● EXERCISE INPUT:
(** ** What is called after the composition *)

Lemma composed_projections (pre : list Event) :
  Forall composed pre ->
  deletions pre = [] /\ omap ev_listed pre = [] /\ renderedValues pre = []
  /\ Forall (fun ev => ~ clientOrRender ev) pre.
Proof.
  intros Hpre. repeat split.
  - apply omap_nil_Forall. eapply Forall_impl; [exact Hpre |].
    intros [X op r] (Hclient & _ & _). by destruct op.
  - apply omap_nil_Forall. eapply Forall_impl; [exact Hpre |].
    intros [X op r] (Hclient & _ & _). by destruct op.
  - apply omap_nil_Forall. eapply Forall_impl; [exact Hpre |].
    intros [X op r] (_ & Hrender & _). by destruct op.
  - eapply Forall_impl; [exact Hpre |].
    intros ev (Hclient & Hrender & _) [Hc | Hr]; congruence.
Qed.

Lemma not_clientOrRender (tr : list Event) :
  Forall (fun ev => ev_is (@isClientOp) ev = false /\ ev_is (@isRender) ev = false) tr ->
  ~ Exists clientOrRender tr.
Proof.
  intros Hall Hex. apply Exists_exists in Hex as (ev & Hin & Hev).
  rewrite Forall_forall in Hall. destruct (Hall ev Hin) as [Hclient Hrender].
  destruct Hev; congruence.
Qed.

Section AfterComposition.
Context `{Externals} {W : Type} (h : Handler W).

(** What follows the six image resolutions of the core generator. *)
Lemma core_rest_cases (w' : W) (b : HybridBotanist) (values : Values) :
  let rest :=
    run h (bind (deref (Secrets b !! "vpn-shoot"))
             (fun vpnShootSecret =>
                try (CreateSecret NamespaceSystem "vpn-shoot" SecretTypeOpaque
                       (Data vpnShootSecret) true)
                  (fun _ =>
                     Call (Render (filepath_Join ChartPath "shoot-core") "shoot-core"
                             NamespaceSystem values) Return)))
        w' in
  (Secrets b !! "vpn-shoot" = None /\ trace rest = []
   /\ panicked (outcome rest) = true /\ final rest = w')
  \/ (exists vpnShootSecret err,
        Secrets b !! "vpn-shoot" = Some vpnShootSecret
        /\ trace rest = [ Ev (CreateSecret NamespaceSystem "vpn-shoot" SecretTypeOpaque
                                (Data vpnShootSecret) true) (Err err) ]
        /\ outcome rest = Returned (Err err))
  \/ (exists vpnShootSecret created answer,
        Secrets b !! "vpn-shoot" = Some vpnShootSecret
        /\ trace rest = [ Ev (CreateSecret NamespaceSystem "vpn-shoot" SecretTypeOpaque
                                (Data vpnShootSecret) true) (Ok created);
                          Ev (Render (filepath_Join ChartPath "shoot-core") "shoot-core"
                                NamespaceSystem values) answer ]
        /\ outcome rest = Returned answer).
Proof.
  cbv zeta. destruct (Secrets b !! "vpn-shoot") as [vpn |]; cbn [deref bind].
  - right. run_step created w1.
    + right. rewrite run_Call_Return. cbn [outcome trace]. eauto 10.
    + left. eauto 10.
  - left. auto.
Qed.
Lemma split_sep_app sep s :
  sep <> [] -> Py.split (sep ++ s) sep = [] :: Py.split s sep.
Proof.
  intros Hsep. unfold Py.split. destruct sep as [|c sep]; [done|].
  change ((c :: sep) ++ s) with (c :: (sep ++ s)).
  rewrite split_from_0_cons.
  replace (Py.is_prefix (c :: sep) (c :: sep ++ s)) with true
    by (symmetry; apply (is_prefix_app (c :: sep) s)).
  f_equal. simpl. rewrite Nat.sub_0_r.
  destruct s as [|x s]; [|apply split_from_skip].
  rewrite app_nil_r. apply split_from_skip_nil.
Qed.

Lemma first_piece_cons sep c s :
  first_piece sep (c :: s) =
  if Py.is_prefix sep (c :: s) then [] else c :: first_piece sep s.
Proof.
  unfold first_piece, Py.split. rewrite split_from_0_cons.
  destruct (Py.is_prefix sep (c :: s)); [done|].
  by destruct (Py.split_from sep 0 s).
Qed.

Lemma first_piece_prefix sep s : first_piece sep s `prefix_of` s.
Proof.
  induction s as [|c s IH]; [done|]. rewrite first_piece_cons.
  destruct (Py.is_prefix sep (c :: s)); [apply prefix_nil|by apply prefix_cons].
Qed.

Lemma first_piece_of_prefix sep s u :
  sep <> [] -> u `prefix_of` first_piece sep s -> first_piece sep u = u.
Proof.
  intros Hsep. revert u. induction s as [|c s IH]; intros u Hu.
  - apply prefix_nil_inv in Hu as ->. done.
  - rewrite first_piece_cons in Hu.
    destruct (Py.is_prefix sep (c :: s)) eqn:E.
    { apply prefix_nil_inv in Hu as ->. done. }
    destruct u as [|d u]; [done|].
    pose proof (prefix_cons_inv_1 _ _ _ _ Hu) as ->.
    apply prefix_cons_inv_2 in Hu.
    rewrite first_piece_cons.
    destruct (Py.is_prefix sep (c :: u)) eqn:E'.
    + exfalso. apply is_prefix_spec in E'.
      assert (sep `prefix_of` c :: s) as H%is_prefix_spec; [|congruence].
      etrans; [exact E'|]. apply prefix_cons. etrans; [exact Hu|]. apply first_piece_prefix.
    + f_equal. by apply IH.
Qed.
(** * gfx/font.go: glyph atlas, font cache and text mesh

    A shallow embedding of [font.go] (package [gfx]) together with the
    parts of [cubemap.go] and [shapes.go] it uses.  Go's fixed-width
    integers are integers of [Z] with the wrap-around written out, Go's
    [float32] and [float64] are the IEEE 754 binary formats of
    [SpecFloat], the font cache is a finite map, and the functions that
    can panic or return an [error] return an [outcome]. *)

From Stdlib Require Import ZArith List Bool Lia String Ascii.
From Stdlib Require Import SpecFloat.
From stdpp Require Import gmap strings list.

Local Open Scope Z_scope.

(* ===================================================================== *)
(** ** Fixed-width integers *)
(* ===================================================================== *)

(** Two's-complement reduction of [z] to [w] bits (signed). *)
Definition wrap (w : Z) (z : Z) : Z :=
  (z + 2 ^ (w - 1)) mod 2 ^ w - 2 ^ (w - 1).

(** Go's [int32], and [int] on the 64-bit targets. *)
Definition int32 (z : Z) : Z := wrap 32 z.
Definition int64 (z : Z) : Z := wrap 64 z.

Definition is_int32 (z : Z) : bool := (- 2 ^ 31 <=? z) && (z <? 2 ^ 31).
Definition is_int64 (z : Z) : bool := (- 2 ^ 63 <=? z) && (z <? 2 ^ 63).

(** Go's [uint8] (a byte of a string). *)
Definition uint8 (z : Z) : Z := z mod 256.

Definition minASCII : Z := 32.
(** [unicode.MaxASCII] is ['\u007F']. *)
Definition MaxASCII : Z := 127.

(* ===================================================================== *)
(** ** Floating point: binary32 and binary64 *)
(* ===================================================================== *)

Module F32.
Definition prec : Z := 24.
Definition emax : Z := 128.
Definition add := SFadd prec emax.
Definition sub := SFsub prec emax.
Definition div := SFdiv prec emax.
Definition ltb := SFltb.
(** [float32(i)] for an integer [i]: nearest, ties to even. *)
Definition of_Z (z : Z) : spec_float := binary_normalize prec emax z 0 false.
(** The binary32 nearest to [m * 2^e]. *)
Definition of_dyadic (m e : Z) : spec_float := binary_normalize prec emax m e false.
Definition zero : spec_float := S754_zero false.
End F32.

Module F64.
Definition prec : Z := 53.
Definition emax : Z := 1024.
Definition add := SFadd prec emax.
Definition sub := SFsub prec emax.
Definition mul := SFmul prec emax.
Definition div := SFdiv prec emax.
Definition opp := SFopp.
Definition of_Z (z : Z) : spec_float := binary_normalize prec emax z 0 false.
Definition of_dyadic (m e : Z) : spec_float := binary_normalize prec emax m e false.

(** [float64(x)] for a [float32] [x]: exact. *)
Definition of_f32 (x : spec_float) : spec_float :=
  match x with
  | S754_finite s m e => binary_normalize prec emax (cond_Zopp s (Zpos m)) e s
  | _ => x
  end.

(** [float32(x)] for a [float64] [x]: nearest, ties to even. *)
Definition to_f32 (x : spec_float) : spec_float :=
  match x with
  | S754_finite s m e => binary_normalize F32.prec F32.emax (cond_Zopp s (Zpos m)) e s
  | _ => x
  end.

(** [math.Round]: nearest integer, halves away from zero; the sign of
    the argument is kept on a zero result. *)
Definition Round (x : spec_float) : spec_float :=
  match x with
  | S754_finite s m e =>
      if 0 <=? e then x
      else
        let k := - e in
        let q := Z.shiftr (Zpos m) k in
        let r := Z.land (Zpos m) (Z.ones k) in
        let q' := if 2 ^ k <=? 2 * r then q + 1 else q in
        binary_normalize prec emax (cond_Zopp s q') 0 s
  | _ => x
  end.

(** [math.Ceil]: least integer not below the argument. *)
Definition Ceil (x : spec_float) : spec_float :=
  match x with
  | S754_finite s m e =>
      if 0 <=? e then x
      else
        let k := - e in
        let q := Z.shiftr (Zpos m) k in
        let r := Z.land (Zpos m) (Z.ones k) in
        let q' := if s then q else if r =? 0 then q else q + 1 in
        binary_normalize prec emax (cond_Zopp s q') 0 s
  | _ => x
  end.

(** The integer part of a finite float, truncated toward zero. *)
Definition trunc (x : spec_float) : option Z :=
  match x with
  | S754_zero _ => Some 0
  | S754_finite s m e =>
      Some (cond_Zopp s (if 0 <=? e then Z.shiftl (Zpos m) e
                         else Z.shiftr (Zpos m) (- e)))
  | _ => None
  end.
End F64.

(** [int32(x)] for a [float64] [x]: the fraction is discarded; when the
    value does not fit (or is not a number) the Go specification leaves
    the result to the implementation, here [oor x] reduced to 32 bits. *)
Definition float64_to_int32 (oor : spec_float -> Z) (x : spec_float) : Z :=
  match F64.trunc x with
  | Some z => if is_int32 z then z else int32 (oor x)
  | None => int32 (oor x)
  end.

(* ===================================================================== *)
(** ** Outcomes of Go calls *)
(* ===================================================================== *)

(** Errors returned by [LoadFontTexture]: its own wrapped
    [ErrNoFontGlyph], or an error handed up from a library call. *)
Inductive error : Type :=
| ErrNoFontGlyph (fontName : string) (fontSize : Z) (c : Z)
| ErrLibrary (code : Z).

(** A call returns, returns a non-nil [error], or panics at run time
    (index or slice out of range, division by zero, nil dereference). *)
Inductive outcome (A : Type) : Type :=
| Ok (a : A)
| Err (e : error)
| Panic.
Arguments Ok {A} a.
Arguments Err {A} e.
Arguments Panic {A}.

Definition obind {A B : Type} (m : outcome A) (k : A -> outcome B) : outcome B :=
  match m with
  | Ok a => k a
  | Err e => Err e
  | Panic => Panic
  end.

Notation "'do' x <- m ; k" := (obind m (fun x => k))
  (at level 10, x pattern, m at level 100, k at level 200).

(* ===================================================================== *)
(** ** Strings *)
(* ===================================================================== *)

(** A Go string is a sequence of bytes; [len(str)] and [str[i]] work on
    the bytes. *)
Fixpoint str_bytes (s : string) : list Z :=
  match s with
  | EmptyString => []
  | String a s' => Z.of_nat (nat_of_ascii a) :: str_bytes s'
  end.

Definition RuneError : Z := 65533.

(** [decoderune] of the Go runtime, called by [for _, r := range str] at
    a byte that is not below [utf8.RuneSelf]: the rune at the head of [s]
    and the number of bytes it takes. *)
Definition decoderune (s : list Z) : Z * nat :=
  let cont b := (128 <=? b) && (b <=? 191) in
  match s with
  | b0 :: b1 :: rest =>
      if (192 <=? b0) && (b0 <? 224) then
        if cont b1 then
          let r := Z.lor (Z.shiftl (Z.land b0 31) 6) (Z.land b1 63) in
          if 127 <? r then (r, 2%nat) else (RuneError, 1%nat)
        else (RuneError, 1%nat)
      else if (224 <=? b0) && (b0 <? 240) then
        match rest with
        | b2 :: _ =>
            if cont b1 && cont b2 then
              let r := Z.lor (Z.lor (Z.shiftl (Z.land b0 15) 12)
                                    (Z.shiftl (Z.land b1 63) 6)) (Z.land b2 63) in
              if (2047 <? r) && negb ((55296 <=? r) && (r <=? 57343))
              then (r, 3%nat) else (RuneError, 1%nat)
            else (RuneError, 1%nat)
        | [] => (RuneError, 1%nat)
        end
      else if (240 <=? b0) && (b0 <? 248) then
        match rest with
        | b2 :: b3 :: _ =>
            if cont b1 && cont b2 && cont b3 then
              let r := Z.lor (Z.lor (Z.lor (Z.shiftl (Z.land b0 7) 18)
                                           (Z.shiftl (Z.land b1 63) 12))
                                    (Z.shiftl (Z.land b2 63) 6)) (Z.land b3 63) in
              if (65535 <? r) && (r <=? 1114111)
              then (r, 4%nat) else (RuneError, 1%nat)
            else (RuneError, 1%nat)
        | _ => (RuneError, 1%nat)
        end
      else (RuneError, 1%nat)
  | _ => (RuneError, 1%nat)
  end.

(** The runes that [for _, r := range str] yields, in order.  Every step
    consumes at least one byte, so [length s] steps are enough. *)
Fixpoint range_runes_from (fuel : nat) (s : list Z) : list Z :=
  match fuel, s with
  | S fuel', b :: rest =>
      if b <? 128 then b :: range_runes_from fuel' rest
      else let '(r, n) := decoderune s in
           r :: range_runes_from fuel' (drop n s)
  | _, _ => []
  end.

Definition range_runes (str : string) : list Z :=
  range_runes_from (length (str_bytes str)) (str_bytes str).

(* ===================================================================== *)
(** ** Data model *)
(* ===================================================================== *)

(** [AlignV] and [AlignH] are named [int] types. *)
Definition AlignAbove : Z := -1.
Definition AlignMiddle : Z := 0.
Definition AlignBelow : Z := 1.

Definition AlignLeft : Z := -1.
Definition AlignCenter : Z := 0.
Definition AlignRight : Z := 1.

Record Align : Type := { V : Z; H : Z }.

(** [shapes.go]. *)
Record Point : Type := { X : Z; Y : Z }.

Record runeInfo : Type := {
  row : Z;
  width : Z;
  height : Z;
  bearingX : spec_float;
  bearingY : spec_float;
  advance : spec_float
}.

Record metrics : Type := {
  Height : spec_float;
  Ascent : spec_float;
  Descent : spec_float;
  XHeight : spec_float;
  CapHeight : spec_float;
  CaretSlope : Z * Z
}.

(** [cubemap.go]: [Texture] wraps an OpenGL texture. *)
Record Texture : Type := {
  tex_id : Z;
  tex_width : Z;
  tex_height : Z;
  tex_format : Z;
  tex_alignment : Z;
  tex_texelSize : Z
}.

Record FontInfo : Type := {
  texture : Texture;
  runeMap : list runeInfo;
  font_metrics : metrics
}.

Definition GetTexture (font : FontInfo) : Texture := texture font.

● WHAT TO DO:
Return only the part of the records above that opens with the line containing "integers are integers" and closes with the line containing "From Stdlib Require Import SpecFloat.", ends included.

● YOUR RESPONSE:
    integers are integers of [Z] with the wrap-around written out, Go's
    [float32] and [float64] are the IEEE 754 binary formats of
    [SpecFloat], the font cache is a finite map, and the functions that
    can panic or return an [error] return an [outcome]. *)

From Stdlib Require Import ZArith List Bool Lia String Ascii.
From Stdlib Require Import SpecFloat.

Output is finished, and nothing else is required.